The trade agreement was finally announced on Xmas Eve and the UK began its Post Brexit era on 1st January 2021.
Even now a year in, there is a crisis in supply chains and part of this is down to the Covid crisis and containers with PPE being on the wrong side of the world which is causing delays in getting global supply routes moving again. In addition, as we all know there is much political unrest between the UK and EU over the operation of the protocol and businesses trading with NI will need to keep a close eye on developments and changes.
To compound matters further we saw significant changes to EU VAT and in particular e-commerce sales.
1. The importance of Incoterms – incoterms underpin 4 the import responsibilities and where the risk for the transport, insurance and delivery of the goods rests. As all goods moving into or out of the UK are now exports or imports these terms must be identified as part of the transaction. DDP = delivered duty paid. This means you as the seller have import responsibilities you perhaps hadn’t bargained for. Whereas agreeing DAP terms (Delivered at Place) means the customer takes on those responsibilities.
2. Paperwork – To be able to move and clear goods as an import or export, the standing data and basic details need to be communicated properly in the paperwork provided to the logistics company. This means commercial information such as the correct commodity codes, Incoterms, the exporters and importers details and their EORI and VAT numbers. We can often trace a problem back to this initial data not identifying the right importer or not having the very important EORI number in the data.
3. Having the right type of Customs agent representation to clear goods – This has been one of the key issues in post Brexit trade. UK businesses importing into the EU and which do not have a business entity or establishment in the EU, will need to have an indirect representative. This type of agent is jointly and severally liable for Duty and VAT debts. Therefore, the high level of risk means it is very difficult for UK businesses to find the support they need in this area. It is an issue which takes time and cost to resolve.
4. Please do not claim back overseas VAT on the UK VAT return – If you incur European VAT there is a special refund service which results in claims being made to each EU country. All the countries have different requirements and in some instances fiscal representation. Incurring EU VAT on goods raises questions to us as advisers. Should your business be VAT registered in that country? These are also the questions the tax authorities will ask. If you are buying and selling goods in the EU you must be aware that this is most likely to result in a VAT registration obligation. Different countries have different rules.
5. MSS data – This is a useful information source to track your customs compliance in respect of imports into the UK. It costs £20 a month but lists all imports made in your name, the commodity code and other useful information. As an importer you have compliance responsibilities, it is not the agents responsibility to make sure it is correct.

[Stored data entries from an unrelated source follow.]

Record JournalCompactionPolicy := { jp_compact_every : N; jp_max_journal_bytes : N }.

Definition JournalCompactionPolicy_new (compact_every max_journal_bytes : N) :
    result JournalCompactionPolicy RepositoryError :=
  if compact_every =? 0 then Err (InvalidConfiguration "compact_every must be positive") else
  if max_journal_bytes <? MIN_MAX_JOURNAL_BYTES
  then Err (InvalidConfiguration "max_journal_bytes must be at least 4096") else
  Ok {| jp_compact_every := compact_every; jp_max_journal_bytes := max_journal_bytes |}.

Definition JournalCompactionPolicy_default : JournalCompactionPolicy :=
  {| jp_compact_every := DEFAULT_COMPACT_EVERY; jp_max_journal_bytes := DEFAULT_MAX_JOURNAL_BYTES |}.

(** ** The repository *)

Record Repository := MkRepository {
  r_policy : JournalCompactionPolicy;
  r_commits_since_compaction : N;
  r_journal_bytes : N;
  r_compaction_deferred : bool;
}.

Definition Repository_new (policy : JournalCompactionPolicy) : Repository :=
  MkRepository policy 0 0 false.

Definition should_compact (r : Repository) : bool :=
  (jp_compact_every (r_policy r) <=? r_commits_since_compaction r) ||
  (jp_max_journal_bytes (r_policy r) <=? r_journal_bytes r).

Section repository.
Context `{J : JsonCodec}.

6. Rules of origin – It is a general misunderstanding that the free trade agreement meant no tariffs on cross border trade. Whilst the UK has lowered many tariffs to 0% the crux of tariff free trade relies on meeting complex rules of origin. The rules relating to this are tightening up next year meaning UK exporters will need to ensure that satisfactory evidence is available to demonstrate the exported goods meet the applicable rule of origin. Any company providing a statement on origin on its commercial invoice will need to have this evidence, otherwise the claim for preferential status will be denied by HMRC. Depending on the rule of origin, this could require declarations to be obtained from all UK, and even EU, suppliers of materials and components.
7. Selling B2C into the EU may result in VAT registration – Simplification procedures such as OSS or IOSS will help to minimise the reality of multiple EU VAT registrations. This will mean just 1 return for all EU sales which are B2C. This also includes the sale of digital and other services to consumers.
8. Customs relief regimes – Businesses which import goods for manufacturing, processing or repair should seriously look at the following regimes to minimise that bottom line cost of Customs Duty.
– Customs warehousing
– Inward processing relief
– returned goods relief
9. Postponed VAT accounting – The UK Government introduced Postponed VAT accounting which enables the importer to account for the import on the VAT return rather than paying import VAT up front and then claiming it back a month or so later. It is a great cash flow benefit but has had its teething problems. By using PVA you are not paying agents fees unnecessarily for using their deferment accounts to clear goods.
10. Duty Deferment Account – Get a Duty Deferment Account if you are incurring Customs Duty as this ensures minimal delay on customs clearance and reduces agent fees for use of their deferment. Since January, guarantee waivers can be authorised by HMRC to further minimise any additional costs of having a deferment making this a effective way of managing your UK duty liabilities.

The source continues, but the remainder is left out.